9.1.2 Keine Unterdrückung russischer Sprache
Nach der Repatriierung der Krimtataren4 in den späten 1980er und frühen 1990er Jahren bestand die ethnische Zusammensetzung der zwei Millionen Einwohner der Krim zu etwa 60–63 % aus Russen, 22–25 % aus Ukrainern und 12–14 % aus Krimtataren.5 Angesichts dieser ethnischen Vielfalt schützen die Artikel 24.2 und 53.5 der ukrainischen Verfassung die sprachlichen Rechte und Freiheiten, indem sie sprachliche Diskriminierung verbieten und das Recht auf das Erlernen und den Gebrauch der Muttersprachen garantieren.6
Dementsprechend konnten die Bürger der Krim Russisch nicht nur als Alltagssprache, sondern auch für kulturelle und Bildungszwecke frei anwenden. Es ist auch erwähnenswert, dass die Krim eine autonome Region innerhalb der Ukraine ist, deren eigene Verfassung den besonderen Status der russischen Sprache festschreibt. Die russische Sprache wird in der Region insbesondere bei der Ausstellung von Pässen, Führerscheinen, Geburts-, Heirats-/Scheidungs- und Sterbeurkunden sowie bei der Anbringung von Produktinformationen auf Etiketten verwendet.
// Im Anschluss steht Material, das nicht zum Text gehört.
(* ===== verification/Demo.v ===== *)
(** * A small module

    One module and the context [reset] makes of it, on which the witnesses of
    the theorems evaluate the interpreter: a recursive factorial, a function
    that grows memory and stores into it, one that throws into its own scope, an
    immutable and a mutable global, and a table. *)
From Stdlib Require Import ZArith Lia Bool String.
From stdpp Require Import base list numbers decidable option gmap.
From S2P Require Import Prelude Types Stack Memory Numeric Softfloat InitExpr Context Interp.
Import Opcode.

Definition demo_type (params rets : list Z) : func_type :=
  finalize_returns
    {| form := types.func; param_types := params; return_types := rets;
       sig_hash := compute_sig_hash {| form := types.func; param_types := params; return_types := rets;
                                       sig_hash := 0; return_count := 0; return_type := 0 |};
       return_count := 0; return_type := 0 |}.

(** [fac(n) = n == 0 ? 1 : n * fac(n - 1)], at offset 0. *)
Definition fac_code : list opcode := [
  get_local_ 0; eqz_ W32; if_ 5; i32_const_ 1; return_ 1 1 0;
  get_local_ 0; get_local_ 0; i32_const_ 1; binop_ W32 sub; call_ 0; binop_ W32 mul; return_ 1 1 0 ].
(** [memory.grow(1); mem[p] = 42; global1 = mem[p]; return global1], at offset 12. *)
Definition mem_code : list opcode := [
  i32_const_ 1; grow_memory_; drop_;
  get_local_ 0; i32_const_ 42; store_ i32_store {| flags_align := 2; mem_offset := 0 |};
  get_local_ 0; load_ i32_load {| flags_align := 2; mem_offset := 0 |}; set_global_ 1;
  get_global_ 1; return_ 1 1 0 ].
(** [try_table (catch tag0 l) { throw tag0 (7) } l: return payload], at offset 23. *)
Definition throw_code : list opcode := [
  try_table_ 1 0; try_table_ 0 0; try_table_ 0 28; i64_const_ 7; throw_ 0; return_ 0 1 0 ].

(** Bulk instructions, at offsets 29 and 30. *)
Definition bulk_code : list opcode := [memory_copy_; memory_fill_].

Definition demo_body (off : Z) : function_body :=
  {| fb_wasm_body_bytes := 10; fb_locals := []; fb_code := off; fb_stack_size := 1; fb_prologue_gas_extra := 0 |}.
Definition const_expr (v : Z) : init_expr :=
  {| ie_value := v; ie_opcode := InitExpr.op_i32_const; ie_raw_expr := [] |}.
Definition demo_limits (lo hi : Z) : resizable_limits := {| lim_flags := true; lim_initial := lo; lim_maximum := hi |}.

Definition demo_module : module := {|
  m_start := UINT32_MAX;
  m_types := [demo_type [types.i32] [types.i32]; demo_type [] [types.i64]; demo_type [types.i64] []];
  m_imports := []; m_functions := [0; 0; 1];
  m_tables := [{| element_type := types.funcref; tt_limits := demo_limits 4 8 |}];
  m_memories := [{| mt_limits := demo_limits 1 3; Types.is_memory64 := false |}];
  m_globals := [{| gv_type := {| content_type := types.i32; mutability := false |}; gv_init := const_expr 17 |};
                {| gv_type := {| content_type := types.i32; mutability := true |}; gv_init := const_expr 0 |}];
  m_exports := []; m_elements := [];
  m_code := [demo_body 0; demo_body 12; demo_body 23];
  m_data := [{| ds_index := 0; ds_offset := const_expr 8; ds_passive := false; ds_data := [1; 2; 3] |}];
  m_tags := [{| tag_attribute := 0; tag_type_index := 2 |}];
  m_import_functions := []; m_num_imported_tables := 0;
  m_num_imported_memories := 0; m_num_imported_globals := 0; m_stack_limit_is_bytes := false; m_error := None;
  bytecode := fac_code ++ mem_code ++ throw_code ++ bulk_code |}.

Definition fresh_base (m : module) : base unit := {|
  _mod := m; _wasm_alloc := make_guarded 4096; _max_pages := max_pages; _table := [];
  _table_inline := false; _table_data := []; _table_sizes := []; _globals := [];
  _dropped_elems := []; _dropped_data := []; _fp := softfloat;
  _gas := {| consumed := 0; deadline := UINT64_MAX; handler := None |};
  _mem_mode := guarded; _checked_kind := strict; _read_watermark := 0; _host := tt |}.
Definition fresh_ctx (m : module) : ctx unit := {|
  _base := fresh_base m; _os := stack_make elem_default 8; _pc := CodeNull; _as_index := 0; _os_index := 0;
  _exiting := false; _last_op_index := 0; _as := stack_make frame_default 251;
  _remaining_call_depth := 250; _eh_stack := []; _eh_catches := []; _eh_exn_stack := [] |}.

(** The state an operation leaves, for closed runs. *)
Definition end_state {S A} (o : outcome S A) (d : S) : S := match o with Ok _ s | Throw _ s => s | UB => d end.

Definition demo_ctx : ctx unit := Eval vm_compute in end_state (reset (fresh_ctx demo_module)) (fresh_ctx demo_module).

(** Libraries for the closed runs; the demo does no floating point. *)
#[global] Instance demo_sf : SoftFloat := nan_lib.
#[global] Instance demo_hf : HostFloat := {|
  hf_unop := fun _ _ a => a; hf_binop := fun _ _ a _ => a; hf_promote := fun a => a; hf_demote := fun a => a;
  hf_of_int := fun _ _ a => a; hf_cast := fun _ _ a => a;
  hf_madd := fun _ a _ _ => a; hf_nmadd := fun _ a _ _ => a |}.

Definition demo_run (fuel : nat) (f : Z) (args : list elem) : outcome (ctx unit) (option elem) :=
  execute (run fuel) f args demo_ctx.

(** The result, the pages of memory and the gas of a run. *)
Definition demo_result (o : outcome (ctx unit) (option elem)) : option elem * Z * Z :=
  match o with
  | Ok r c => (r, page (_wasm_alloc (_base c)), consumed (_gas (_base c)))
  | _ => (None, -1, -1)
  end.

Example demo_fac : demo_result (demo_run 200 0 [I32 5]) = (Some (I32 120), 1, 60).
Proof. vm_compute. reflexivity. Qed.
Example demo_mem : demo_result (demo_run 200 1 [I32 70000]) = (Some (I32 42), 2, 10).
Proof. vm_compute. reflexivity. Qed.
(** The exception reaches the clause, which has been destroyed when its target is read
    ([dispatch_undefined] of [Exceptions]). *)
Example demo_throw : demo_run 200 2 [] = UB.
Proof. vm_compute. reflexivity. Qed.

(** A context stopped before an instruction of [mem]: entered by hand as
    [call_local] leaves it. *)
Definition in_mem : ctx unit := Eval vm_compute in
  end_state ((push_operand (I32 70000) ;;; set_pc (CodeAt 0) ;;; call_local 1) demo_ctx) demo_ctx.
Im Jahr 2001 wurden 90,7 % der Schüler auf der Krim in den Schulen in Russisch unterrichtet und 99,2 % lernten Russisch als Fach, obwohl die russische Sprache nie die offizielle Sprache der Ukraine war. Die wöchentliche Auflage von Zeitungen in russischer Sprache erreichte 500.000 Exemplare, in ukrainischer Sprache 3.000 und in krimtatarischer Sprache 2.000. Alle Fernseh- und Rundfunkanstalten auf der Krim sendeten auf Russisch. Nur die staatliche Fernseh- und Rundfunkgesellschaft “Krim” hatte ukrainische, krimtatarische, armenische, deutsche und bulgarische Programme, deren Sendezeit jedoch nicht mehr als 20 % des gesamten Sendevolumens der Gesellschaft ausmachte. Außerdem waren 90 % der in der Krim-Region veröffentlichten Bücher in russischer Sprache.7
Siehe auch Kapitel 44.
9.2 Geschichte
9.2.1 Die Krim gehörte nur kurz zu Russland
In ihrer jahrtausendelangen Geschichte war die Krim nur 171 Jahre lang (1783–1954) Teil Russlands. Das Gouvernement Taurien, das nach der Annexion des Krim-Khanats durch das Russische Kaiserreich im Jahr 1783 eingerichtet wurde, umfasste nicht nur die Krim, sondern auch die Gebiete der heutigen ukrainischen Regionen Cherson und Saporischschja.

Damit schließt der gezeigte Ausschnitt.